Parlons donc de la vie humaine. Quand je m’observe, non pas du point de vue physiologique mais existentiel, je me trouve placé dans un monde donné, un monde que je n’ai pas construit, ni choisi. Je me trouve en situation par rapport à des phénomènes qui, à commencer par mon propre corps, sont inéluctables. Le corps en tant que constituant fondamental de mon existence est, en outre, un phénomène homogène avec le monde naturel dans lequel il agit et ce monde, réciproquement, agit sur lui. Mais la naturalité du corps a pour moi des différences importantes avec le reste des phénomènes, à savoir : 1) le registre immédiat que j’ai de lui, 2) le registre des phénomènes externes que j’ai à travers lui, 3) la disponibilité de certaines de ses opérations grâce à mon intention immédiate.

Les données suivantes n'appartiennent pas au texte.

(** C8, amended.  For both stateful variants, once the state is a tensor, a
    step whose sample has another number of entries, and not exactly one
    entry, raises a shape error and leaves the object as it was (time
    constant of the first division nonzero).  A one-entry sample is
    broadcast instead. *)
Theorem shape_mismatch_rejected (in_spike : list bool) :
  (forall self a,
      ExpDecayCurrent.tau self <> 0 ->
      ExpDecayCurrent.i self = Tensor a ->
      length in_spike <> length a ->
      length in_spike <> 1%nat ->
      ExpDecayCurrent.forward in_spike self = (self, Raise ShapeError))
  /\ (forall self a,
        STPTransformer.tau_d self <> 0 ->
        STPTransformer.x self = Tensor a ->
        length in_spike <> length a ->
        length in_spike <> 1%nat ->
        STPTransformer.forward in_spike self = (self, Raise ShapeError)).
Proof.
  split.
  - intros [tau amp i0] a Htau Hi Hlen Hone; simpl in *; subst i0.
    unfold_method. rewrite div_tensor by assumption. cbv beta iota.
    destruct_results; shape_errors; try reflexivity.
    all: wide_facts (length in_spike).
    all: match goal with
         | H : Torch.iadd (Tensor ?l) ?r = _ |- _ =>
             rewrite (iadd_wide_mismatch (length in_spike) l r) in H
               by (assumption || congruence)
         end.
    all: congruence.
  - intros [ub tf td x0 u0] a Htd Hx Hlen Hone; simpl in *; subst x0.
    unfold_method. rewrite binop_num_tensor. cbv beta iota.
    rewrite div_tensor by assumption. cbv beta iota.
    destruct (Torch.binop Qcmult (Tensor a)
                (Tensor (map Torch.bool_to_float in_spike))) as [xs|e] eqn:E1;
      [|shape_errors; reflexivity].
    destruct (Torch.binop Qcmult xs u0) as [xsu|e] eqn:E2;
      [|shape_errors; reflexivity].
    match goal with
    | |- context [Torch.binop Qcminus ?d xsu] =>
        destruct (Torch.binop Qcminus d xsu) as [dx|e] eqn:E3;
          [|shape_errors; reflexivity]
    end.
    wide_facts (length in_spike).
    rewrite (iadd_wide_mismatch (length in_spike) a dx)
      by (assumption || congruence).
    reflexivity.
Qed.
Lemma shared_refused sv i0 :
  server_wf sv -> i0 < 100 ->
  connect_ok sample_connectionString (attempts sv + i0) = false ->
  (forall j, j < i0 -> connect_ok sample_connectionString (attempts sv + j) = true) ->
  sharedConnectionSample connect_ok query_ok sv
  = (mkServer (attempts sv + S i0) (live sv) (closed sv ++ seq (attempts sv) i0),
     Throws (pool_failure broken_connection), []).
Proof.
  intros Hwf Hlt Hbad Hmin. unfold sharedConnectionSample, default_poolSize.
  by rewrite (ctor_fail_exact _ _ _ i0 Hwf Hlt Hbad Hmin).
Qed.

End CallerFacts.

Section CallerResults.

Variable connect_ok : string -> nat -> bool.
Variable query_ok : Handle -> bool.

Lemma closed_after_session sv n (hs : list Handle) :
  server_wf sv -> hs ≡ₚ seq (attempts sv) n ->
  forall h, h ∈ closed sv ++ hs -> h < attempts sv + n.
Proof.
  intros Hwf Hperm h Hin. apply elem_of_app in Hin as [Hin|Hin].
  - specialize (Hwf h (or_intror Hin)). lia.
  - rewrite Hperm in Hin. apply elem_of_seq in Hin. lia.
Qed.

Lemma closed_after_failure sv i0 :
  server_wf sv ->
  forall h, h ∈ closed sv ++ seq (attempts sv) i0 -> h < attempts sv + S i0.
Proof.
  intros Hwf h Hin. apply elem_of_app in Hin as [Hin|Hin].
  - specialize (Hwf h (or_intror Hin)). lia.
  - apply elem_of_seq in Hin. lia.
Qed.

(** On every path the first sample ends, with the open connections as it
    found them. *)
Lemma simple_any sv :
  server_wf sv ->
  live (simpleConnectionSample connect_ok query_ok sv).1 = live sv
  /\ server_wf (simpleConnectionSample connect_ok query_ok sv).1
  /\ (simpleConnectionSample connect_ok query_ok sv).2 <> Hangs.
Proof.
  intros Hwf.
  destruct (first_failure connect_ok sample_connectionString (attempts sv) 10)
    as [Hall|(i0 & Hlt & Hbad & Hmin)].
  - rewrite (simple_accepted _ _ _ Hwf Hall). cbn [fst snd live].
    split; [done|]. split; [|by destruct (query_ok _)].
    apply server_wf_after; [done|lia|].
    apply closed_after_session; [done|].
    apply rotated_seq.
  - rewrite (simple_refused _ _ _ i0 Hwf Hlt Hbad Hmin). cbn [fst snd live].
    split; [done|]. split; [|done].
    apply server_wf_after; [done|lia|]. by apply closed_after_failure.
Qed.

Lemma shared_any sv :
  server_wf sv ->
  live (sharedConnectionSample connect_ok query_ok sv).1.1 = live sv
  /\ server_wf (sharedConnectionSample connect_ok query_ok sv).1.1
  /\ (sharedConnectionSample connect_ok query_ok sv).1.2 <> Hangs
  /\ ((sharedConnectionSample connect_ok query_ok sv).1.2 = Returns ->
      (sharedConnectionSample connect_ok query_ok sv).2 = [Some true])
  /\ ((sharedConnectionSample connect_ok query_ok sv).1.2 <> Returns ->
      (sharedConnectionSample connect_ok query_ok sv).2 = []).
Proof.
  intros Hwf.
  destruct (first_failure connect_ok sample_connectionString (attempts sv) 100)
    as [Hall|(i0 & Hlt & Hbad & Hmin)].
  - rewrite (shared_accepted _ _ _ Hwf Hall). cbn [fst snd live].
    split; [done|]. split.
    { apply server_wf_after; [done|lia|].
      apply closed_after_session; [done|].
      apply rotated_seq. }
    by destruct (query_ok _).
  - rewrite (shared_refused _ _ _ i0 Hwf Hlt Hbad Hmin). cbn [fst snd live].
    split; [done|]. split; [|done].
    apply server_wf_after; [done|lia|]. by apply closed_after_failure.
Qed.

(** X11. [simpleConnectionSample] always ends, and whatever the server
    answers it leaves the set of open connections as it found it: every
    connection it opened is closed again, also when the constructor or the
    query throws.  When the ten connection attempts succeed, the lease is
    the first handle opened, it is back in the queue before the pool is
    destroyed, and the function returns exactly when the query goes
    through. *)
Theorem simpleConnectionSample_closes_what_it_opens (sv : Server) :
  server_wf sv ->
  live (simpleConnectionSample connect_ok query_ok sv).1 = live sv
  /\ (simpleConnectionSample connect_ok query_ok sv).2 <> Hangs
  /\ attempts sv <= attempts (simpleConnectionSample connect_ok query_ok sv).1
     <= attempts sv + 10
  /\ ((forall i, i < 10 ->
         connect_ok sample_connectionString (attempts sv + i) = true) ->
      simpleConnectionSample connect_ok query_ok sv
      = (mkServer (attempts sv + 10) (live sv)
           (closed sv ++ seq (S (attempts sv)) 9 ++ [attempts sv]),
         if query_ok (attempts sv) then Returns else Throws query_failure)).
Proof.
  intros Hwf. destruct (simple_any sv Hwf) as (Hlive & _ & Hend).
  split; [done|]. split; [done|]. split; [|by apply simple_accepted].
  destruct (first_failure connect_ok sample_connectionString (attempts sv) 10)
    as [Hall|(i0 & Hlt & Hbad & Hmin)].
  - rewrite (simple_accepted _ _ _ Hwf Hall). simpl. lia.
  - rewrite (simple_refused _ _ _ i0 Hwf Hlt Hbad Hmin). simpl. lia.
Qed.
(** The two cases, run, with [R1] at version 5 and the tag [x], no baseline
    and no document. On a remote that serves [R1] to every fetch (the
    end-to-end scenario), the first cycle creates the document and the second
    skips the record and leaves the baselines as they were. On a remote that
    answers 304 to a fetch at its library version 9, the first cycle leaves
    the cursor at 9 and the second ends at once, all zero, the state as it
    was. *)
Lemma unchanged_cycle_witness :
  (∃ r1 w1 r2 w2,
     syncAll (Paged.env [Test.record "R1" 5 ["x"; "obsidian"]] 9) 5
       (Test.start Test.defaults ∅) = Some (r1, w1)
     ∧ created r1 = 1%nat
     ∧ itemVersions (settings w1) !! "R1" = Some 5
     ∧ lastSyncedTags (settings w1) !! "R1" = Some ["x"]
     ∧ syncAll (Paged.env [Test.record "R1" 5 ["x"; "obsidian"]] 9) 5 w1
       = Some (r2, w2)
     ∧ created r2 = 0%nat ∧ updated r2 = 0%nat ∧ skipped r2 = 1%nat
     ∧ baselines (settings w2) = baselines (settings w1)
     ∧ patches w2 = patches w1)
  ∧ (∃ r1 w1,
       syncAll (Test.env [Test.record "R1" 5 ["x"; "obsidian"]] 9 false) 5
         (Test.start Test.defaults ∅) = Some (r1, w1)
       ∧ created r1 = 1%nat
       ∧ lastSyncVersion (settings w1) = 9
       ∧ syncAll (Test.env [Test.record "R1" 5 ["x"; "obsidian"]] 9 false) 5 w1
         = Some (emptyResult, w1)).
Proof.
  split.
  - destruct (syncAll (Paged.env [Test.record "R1" 5 ["x"; "obsidian"]] 9) 5
                (Test.start Test.defaults ∅)) as [[r1 w1]|] eqn:Hfirst;
      [|by vm_compute in Hfirst].
    assert (Hserved : servedAgain (Paged.env [Test.record "R1" 5 ["x"; "obsidian"]] 9)
                        5 5 (Test.start Test.defaults ∅) r1 w1
                        [Test.record "R1" 5 ["x"; "obsidian"]]).
    { vm_compute in Hfirst. injection Hfirst as <- <-. split_and!.
      - exists 9. intros since start w Hstart. eexists. split; [reflexivity|].
        by split_and!.
      - simpl. lia.
      - simpl. lia.
      - apply NoDup_singleton.
      - intros it s Hit. apply list_elem_of_singleton in Hit as ->. reflexivity.
      - reflexivity.
      - intros it Hit. apply list_elem_of_singleton in Hit as ->.
        intros filename content Hname Hfile.
        vm_compute in Hname. injection Hname as <-.
        vm_compute in Hfile. injection Hfile as <-. split.
        + intros [Hcache _]. by vm_compute in Hcache.
        + intros (lastSynced & Hlast & Hdrift).
          vm_compute in Hlast. injection Hlast as <-. by apply Hdrift. }
    destruct (unchanged_cycle_is_idempotent
                (Paged.env [Test.record "R1" 5 ["x"; "obsidian"]] 9) 5 5
                (Test.start Test.defaults ∅) r1 w1)
      as (r2 & w2 & Hsecond & Hcreated & Hupdated & Hmemory & _ & Hsent & _ & _ & Hskipped).
    + reflexivity.
    + exact Hfirst.
    + lia.
    + right. by eexists.
    + exists r1, w1, r2, w2.
      specialize (Hskipped _ Hserved).
      vm_compute in Hfirst. injection Hfirst as <- <-.
      split_and!; try done.
      apply Hskipped. vm_compute in Hsecond. by injection Hsecond as <- _.
  - destruct (syncAll (Test.env [Test.record "R1" 5 ["x"; "obsidian"]] 9 false) 5
                (Test.start Test.defaults ∅)) as [[r1 w1]|] eqn:Hfirst;
      [|by vm_compute in Hfirst].
    assert (Hnone : noChangesSince
                      (Test.env [Test.record "R1" 5 ["x"; "obsidian"]] 9 false) w1).
    { vm_compute in Hfirst. injection Hfirst as _ <-. split; [done|].
      intros w. vm_compute. by left. }
    destruct (unchanged_cycle_is_idempotent
                (Test.env [Test.record "R1" 5 ["x"; "obsidian"]] 9 false) 5 5
                (Test.start Test.defaults ∅) r1 w1)
      as (r2 & w2 & Hsecond & _ & _ & _ & _ & _ & _ & Hquiet & _).
    + reflexivity.
    + exact Hfirst.
    + lia.
    + by left.
    + destruct (Hquiet Hnone) as (-> & _ & Hzero).
      exists r1, w1. rewrite Hsecond.
      vm_compute in Hfirst. injection Hfirst as <- <-.
      split_and!; [reflexivity|reflexivity|reflexivity|].
      f_equal. f_equal. apply Hzero; [reflexivity|]. intros w. reflexivity.
Defined.

(** * notion-videogames: the upsert-and-link engine, embedded in Rocq

    The development follows the Python sources module by module:

    - [PyStr], [Py]        Python values: [str] as a list of code points,
                           objects as attribute dictionaries, exceptions;
    - [Urllib]             the part of [urllib.parse] that
                           [igdb_notion.add_https_scheme] goes through;
    - [Tenacity]           the retry policy configured in [notion.py];
    - [Notion]             [notion.ConnectablePage]: the remote store, the
                           [lru_cache] layers, [retrieve_or_create_from_data];
    - [Igdb], [Hltb], [SteamSpy], [Custom]
                           the page classes of the four source modules;
    - [Main]               the classes that [main.py] registers, and the
                           order in which they reference each other;
    - [Samples], [Cyclic]  sample records and worlds; a class whose records
                           reference each other;
    - [UrlParts]           the steps of [urlsplit] and [urlparse], named.

    Class methods that talk to the store or call back into
    [retrieve_or_create_from_data] are written in a small free monad
    ([Prog]); [Notion] interprets it over an explicit [World]. *)

From Stdlib Require Import List String Ascii ZArith NArith QArith Bool Lia Arith.
Import ListNotations.

Set Implicit Arguments.
Close Scope Q_scope.
Open Scope nat_scope.

(* ===================================================================== *)
(** * Python strings *)
(* ===================================================================== *)

Module PyStr.

(** A Python [str] is a sequence of Unicode code points; its length and its
    slices count code points. *)
Definition char := N.
Definition str := list char.

Definition py (s : string) : str := map N_of_ascii (list_ascii_of_string s).

Definition ch (a : ascii) : char := N_of_ascii a.

Fixpoint eqb (a b : str) : bool :=
  match a, b with
  | [], [] => true
  | x :: a', y :: b' => N.eqb x y && eqb a' b'
  | _, _ => false
  end.

(** [bool(s)]: a string is truthy when it is not empty. *)
Definition nonempty (s : str) : bool :=
  match s with [] => false | _ => true end.

(** [c in s] *)
Definition contains (c : char) (s : str) : bool := existsb (N.eqb c) s.

(** [s[:n]] for a non-negative [n] *)
Definition slice_to (n : nat) (s : str) : str := firstn n s.

(** [s[n:]] for a non-negative [n] *)
Definition slice_from (n : nat) (s : str) : str := skipn n s.

(** [s.find(c)] counted from position [i] of the original string; -1 when
    [c] does not occur. *)
Fixpoint find_from (c : char) (s : str) (i : Z) : Z :=
  match s with
  | [] => (-1)%Z
  | x :: t => if N.eqb x c then i else find_from c t (i + 1)%Z
  end.

Definition find (c : char) (s : str) : Z := find_from c s 0%Z.

(** [s.find(c, start)] for [0 <= start] *)
Definition find_at (c : char) (s : str) (start : nat) : Z :=
  find_from c (skipn start s) (Z.of_nat start).

(** [s.rfind(c)] *)
Fixpoint rfind_from (c : char) (s : str) (i : Z) (last : Z) : Z :=
  match s with
  | [] => last
  | x :: t => rfind_from c t (i + 1)%Z (if N.eqb x c then i else last)
  end.

Definition rfind (c : char) (s : str) : Z := rfind_from c s 0%Z (-1)%Z.

(** [s.split(c, 1)] when [c] occurs in [s]: the text before the first [c]
    and the text after it; [(s, [])] covers the other case, which the
    callers exclude with an [in] test. *)
Fixpoint split1 (c : char) (s : str) : str * str :=
  match s with
  | [] => ([], [])
  | x :: t =>
      if N.eqb x c then ([], t)
      else let '(a, b) := split1 c t in (x :: a, b)
  end.

(** [s.lstrip(chars)] with the character set given as a predicate *)
Fixpoint lstrip (drop : char -> bool) (s : str) : str :=
  match s with
  | [] => []
  | x :: t => if drop x then lstrip drop t else s
  end.

(** [s.replace(c, '')] for a single character [c] *)
Definition remove_char (c : char) (s : str) : str :=
  filter (fun x => negb (N.eqb x c)) s.

(** [s.startswith(p)] *)
Fixpoint startswith (p s : str) : bool :=
  match p, s with
  | [], _ => true
  | x :: p', y :: s' => N.eqb x y && startswith p' s'
  | _ :: _, [] => false
  end.

(** [s.replace(old, new)] for a non-empty [old]: left to right, without
    overlap. [fuel] bounds the scan by the length of [s]. *)
Fixpoint replace_fuel (fuel : nat) (old new s : str) : str :=
  match fuel with
  | O => s
  | S f =>
      match s with
      | [] => []
      | x :: t =>
          if startswith old s
          then new ++ replace_fuel f old new (skipn (List.length old) s)
          else x :: replace_fuel f old new t
      end
  end.

Definition replace (old new s : str) : str :=
  match old with
  | [] => s
  | _ => replace_fuel (List.length s) old new s
  end.

(** [s.split(sep)] for a non-empty [sep] *)
Fixpoint split_fuel (fuel : nat) (sep acc s : str) : list str :=
  match fuel with
  | O => [acc ++ s]
  | S f =>
      match s with
      | [] => [acc]
      | x :: t =>
          if startswith sep s
          then acc :: split_fuel f sep [] (skipn (List.length sep) s)
          else split_fuel f sep (acc ++ [x]) t
      end
  end.

Definition split (sep s : str) : list str :=
  split_fuel (S (List.length s)) sep [] s.

(** [s.removeprefix(p)] *)
Definition removeprefix (p s : str) : str :=
  if startswith p s then skipn (List.length p) s else s.

(** [c.isascii() and c.isalpha()] *)
Definition is_ascii_alpha (c : char) : bool :=
  ((65 <=? c) && (c <=? 90) || (97 <=? c) && (c <=? 122))%N.

Definition is_digit (c : char) : bool := ((48 <=? c) && (c <=? 57))%N.

(** [s.lower()] on ASCII letters, the only ones a scheme can hold *)
Definition lower_char (c : char) : char :=
  if ((65 <=? c) && (c <=? 90))%N then (c + 32)%N else c.

Definition lower (s : str) : str := map lower_char s.

(** [str(n)] for an integer *)
Fixpoint digits_fuel (fuel : nat) (n : N) (acc : str) : str :=
  match fuel with
  | O => acc
  | S f =>
      let acc' := (48 + N.modulo n 10)%N :: acc in
      if (n <? 10)%N then acc' else digits_fuel f (N.div n 10) acc'
  end.

Definition str_of_N (n : N) : str := digits_fuel (S (N.to_nat (N.log2 n))) n [].

Definition str_of_Z (z : Z) : str :=
  match z with
  | Z0 => [48%N]
  | Zpos p => str_of_N (Npos p)
  | Zneg p => 45%N :: str_of_N (Npos p)
  end.

End PyStr.

Import PyStr.

(* ===================================================================== *)
(** * Python values and exceptions *)
(* ===================================================================== *)

Module Py.
(** * Health checks of the Cloud SQL Auth proxy

    A shallow embedding of package [healthcheck] in its three revisions:

    - [Instance]: src/unnamed/part_000, where the tracker owns its mutex
      [startedL] and offers [NotifyStarted], [isLive] and [isReady];
    - [Global]:   src/healthcheck/healthcheck.go, with package-level mutexes,
      [NotifyReadyForConnections], [livenessTest] and [readinessTest];
    - [Draft]:    src/unnamed/part_001, the first revision, whose
      [readinessTest] increments the connection counter before comparing.

    Go code runs in a state monad over a [World] holding the one tracker
    object, the package variables, the one [proxy.Client] object and the
    history of effects the tracker issued.  A computation finishes, parks
    on a held mutex, or panics. *)

From Stdlib Require Import NArith Lia List String Ascii Bool.
Import ListNotations.
Open Scope string_scope.
Open Scope list_scope.
Open Scope N_scope.

(** ** uint64 *)

Module U64.
Definition modulus : N := 2 ^ 64.
Definition wrap (x : N) : N := x mod modulus.
(** [x + y] on uint64 *)
Definition add (x y : N) : N := wrap (x + y).
(** [^x] on uint64 *)
Definition lnot (x : N) : N := N.lxor x (N.ones 64).
Definition in_range (x : N) : Prop := x < modulus.
End U64.

(** ** Outcomes and the monad of Go statements *)

Inductive fault :=
| NilDereference       (* invalid memory address or nil pointer dereference *)
| UnlockOfUnlocked.    (* sync: unlock of unlocked mutex *)

Inductive outcome (S A : Type) :=
| Done (a : A) (s : S)
| Blocked                (* parked for ever on a mutex that is held *)
| Panic (why : fault).
Arguments Done {S A} a s.
Arguments Blocked {S A}.
Arguments Panic {S A} why.

Definition M (S A : Type) : Type := S -> outcome S A.

Definition ret {S A} (a : A) : M S A := fun s => Done a s.

Definition bind {S A B} (m : M S A) (k : A -> M S B) : M S B :=
  fun s =>
    match m s with
    | Done a s' => k a s'
    | Blocked => Blocked
    | Panic why => Panic why
    end.

Notation "x <- m ;; k" := (bind m (fun x => k))
  (at level 61, m at next level, right associativity).
Notation "m ;; k" := (bind m (fun _ => k))
  (at level 61, right associativity).

Definition gets {S A} (f : S -> A) : M S A := fun s => Done (f s) s.
Definition modify {S} (f : S -> S) : M S unit := fun s => Done tt (f s).
Definition panic {S A} (why : fault) : M S A := fun _ => Panic why.

(** Go's [a && b]: [b] is evaluated only when [a] is true. *)
Definition andM {S} (a b : M S bool) : M S bool :=
  x <- a ;; if x then b else ret false.

(** [n] successive calls of the same statement. *)
Fixpoint times {S} (n : nat) (m : M S unit) : M S unit :=
  match n with
  | O => ret tt
  | S n' => m ;; times n' m
  end.

(** ** Pointers, mutexes, the client and the effects *)

(** The world holds one object of each pointed-to type, so a pointer is
    either nil or the address of that object. *)
Inductive ptr := nil | addr.

Inductive Mutex := Unlocked | Locked.

(** The two fields of [proxy.Client] the package uses. *)
Record Client := mkClient {
  MaxConnections : N;       (* uint64 *)
  ConnectionsCounter : N    (* uint64, accessed with sync/atomic *)
}.

Inductive event :=
| LoadCounter (v : N)                 (* atomic.LoadUint64 returned v *)
| AddCounter (delta v : N)            (* atomic.AddUint64 stored and returned v *)
| Errorf (format : string) (args : list N)   (* logging.Errorf *)
| Printf (format : string).                  (* fmt.Printf *)

Definition is_write (e : event) : bool :=
  match e with
  | AddCounter _ _ => true
  | _ => false
  end.

(** No event of the list writes the connection counter. *)
Definition reads_only (h : list event) : bool :=
  forallb (fun e => negb (is_write e)) h.

Record World (T G : Type) := mkWorld {
  tracker : T;            (* the health-check object *)
  pkg : G;                (* package-level variables *)
  client : Client;        (* the proxy client *)
  history : list event    (* effects issued so far, oldest first *)
}.
Arguments mkWorld {T G}.
Arguments tracker {T G}.
Arguments pkg {T G}.
Arguments client {T G}.
Arguments history {T G}.

Section WorldOps.
Context {T G : Type}.
Local Abbreviation W := (World T G).

Definition set_tracker (f : T -> T) (w : W) : W :=
  mkWorld (f (tracker w)) (pkg w) (client w) (history w).
Definition set_pkg (f : G -> G) (w : W) : W :=
  mkWorld (tracker w) (f (pkg w)) (client w) (history w).
Definition set_client (f : Client -> Client) (w : W) : W :=
  mkWorld (tracker w) (pkg w) (f (client w)) (history w).
Definition emit (e : event) : M W unit :=
  modify (fun w => mkWorld (tracker w) (pkg w) (client w) (history w ++ [e])).

(** Reaching a field through a pointer. *)
Definition deref (p : ptr) : M W unit :=
  match p with
  | nil => panic NilDereference
  | addr => ret tt
  end.

(** [m.Lock()] and [m.Unlock()] for a mutex found by [get] and
    replaced by [set]. *)
Definition Lock (get : W -> Mutex) (set : Mutex -> W -> W) : M W unit :=
  fun w =>
    match get w with
    | Unlocked => Done tt (set Locked w)
    | Locked => Blocked
    end.

Definition Unlock (get : W -> Mutex) (set : Mutex -> W -> W) : M W unit :=
  fun w =>
    match get w with
    | Locked => Done tt (set Unlocked w)
    | Unlocked => Panic UnlockOfUnlocked
    end.

(** [c.MaxConnections] *)
Definition readMaxConnections (c : ptr) : M W N :=
  deref c ;; gets (fun w => MaxConnections (client w)).

(** [atomic.LoadUint64(&c.ConnectionsCounter)] *)
Definition LoadUint64 (c : ptr) : M W N :=
  deref c ;;
  v <- gets (fun w => ConnectionsCounter (client w)) ;;
  emit (LoadCounter v) ;;
  ret v.

(** [atomic.AddUint64(&c.ConnectionsCounter, delta)] *)
Definition AddUint64 (c : ptr) (delta : N) : M W N :=
  deref c ;;
  old <- gets (fun w => ConnectionsCounter (client w)) ;;
  let v := U64.add old delta in
  modify (set_client (fun cl => mkClient (MaxConnections cl) v)) ;;
  emit (AddCounter delta v) ;;
  ret v.

(** The connection handling of the proxy stores a new count; this is
    the environment of the tracker, not the tracker. *)
Definition storeCounter (n : N) (w : W) : W :=
  set_client (fun cl => mkClient (MaxConnections cl) (U64.wrap n)) w.
End WorldOps.

(** ** HTTP side *)

Record Server := mkServer { Addr : string }.
Record Response := mkResponse { status : N; body : string }.

Definition nl : string := String (ascii_of_nat 10) EmptyString.

(** ** Calls a prober, the proxy and its connections make *)

Inductive call :=
| Notify               (* startup finished *)
| QueryReady
| QueryLive
| ConnCount (n : N).   (* the proxy's connection handling sets the count *)

Record Api (W : Type) := mkApi {
  api_notify : M W unit;
  api_ready : M W bool;
  api_live : M W bool;
  api_conn : N -> W -> W
}.
Arguments mkApi {W}.
Arguments api_notify {W}.
Arguments api_ready {W}.
Arguments api_live {W}.
Arguments api_conn {W}.

Definition step {W} (api : Api W) (c : call) : M W unit :=
  match c with
  | Notify => api_notify api
  | QueryReady => _ <- api_ready api ;; ret tt
  | QueryLive => _ <- api_live api ;; ret tt
  | ConnCount n => modify (api_conn api n)
  end.

Fixpoint exec {W} (api : Api W) (cs : list call) : M W unit :=
  match cs with
  | [] => ret tt
  | c :: cs' => step api c ;; exec api cs'
  end.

Nature, intention et ouverture de l’être humain
Il se trouve que le monde se présente à moi, non seulement comme un conglomérat d’objets naturels, mais aussi comme une articulation d’autres êtres humains, d’objets et de signes produits ou modifiés par eux. L’intention que je remarque en moi apparaît comme un élément interprétatif fondamental du comportement des autres et, de même que je constitue le monde social par la compréhension des intentions, je suis constitué par lui. Bien sûr, nous sommes en train de parler d’intentions qui se manifestent par l’action corporelle. C’est grâce aux expressions corporelles ou à la perception de la situation dans laquelle se trouve l’autre, que je peux comprendre ses significations, son intention. D’autre part, les objets naturels et humains m’apparaissent comme source de plaisir ou de douleur et j’essaie de me situer par rapport à eux en modifiant ma situation.
De cette manière, je ne suis pas fermé au monde de ce qui est naturel et des autres êtres humains car, précisément, ma caractéristique est “l’ouverture”. Ma conscience s’est configurée par intersubjectivité : elle utilise des codes de raisonnement, des modèles émotifs et des schémas d’action que je ressens comme “miens” mais que je reconnais aussi chez les autres. Et, bien sûr, mon corps est ouvert au monde, étant donné que je perçois ce dernier et que j’agis sur lui. Le monde naturel, à la différence du monde humain, se présente à moi sans intention. Bien sûr, je peux imaginer que les pierres, les plantes et les étoiles possèdent une intention, mais je ne vois pas comment parvenir à un dialogue effectif avec elles. Même les animaux, chez lesquels je capte parfois l’étincelle de l’intelligence, m’apparaissent impénétrables et en lente modification à partir de l’intérieur de leur nature. Je vois des sociétés d’insectes totalement structurées, des mammifères supérieurs utilisant des rudiments techniques mais qui répètent leurs codes dans une lente modification génétique, comme s’ils étaient toujours les premiers représentants de leurs espèces respectives. Et quand je regarde les qualités des végétaux et des animaux modifiés et domestiqués par l’homme, j’observe l’intention de celui-ci se frayant un passage et humanisant le monde.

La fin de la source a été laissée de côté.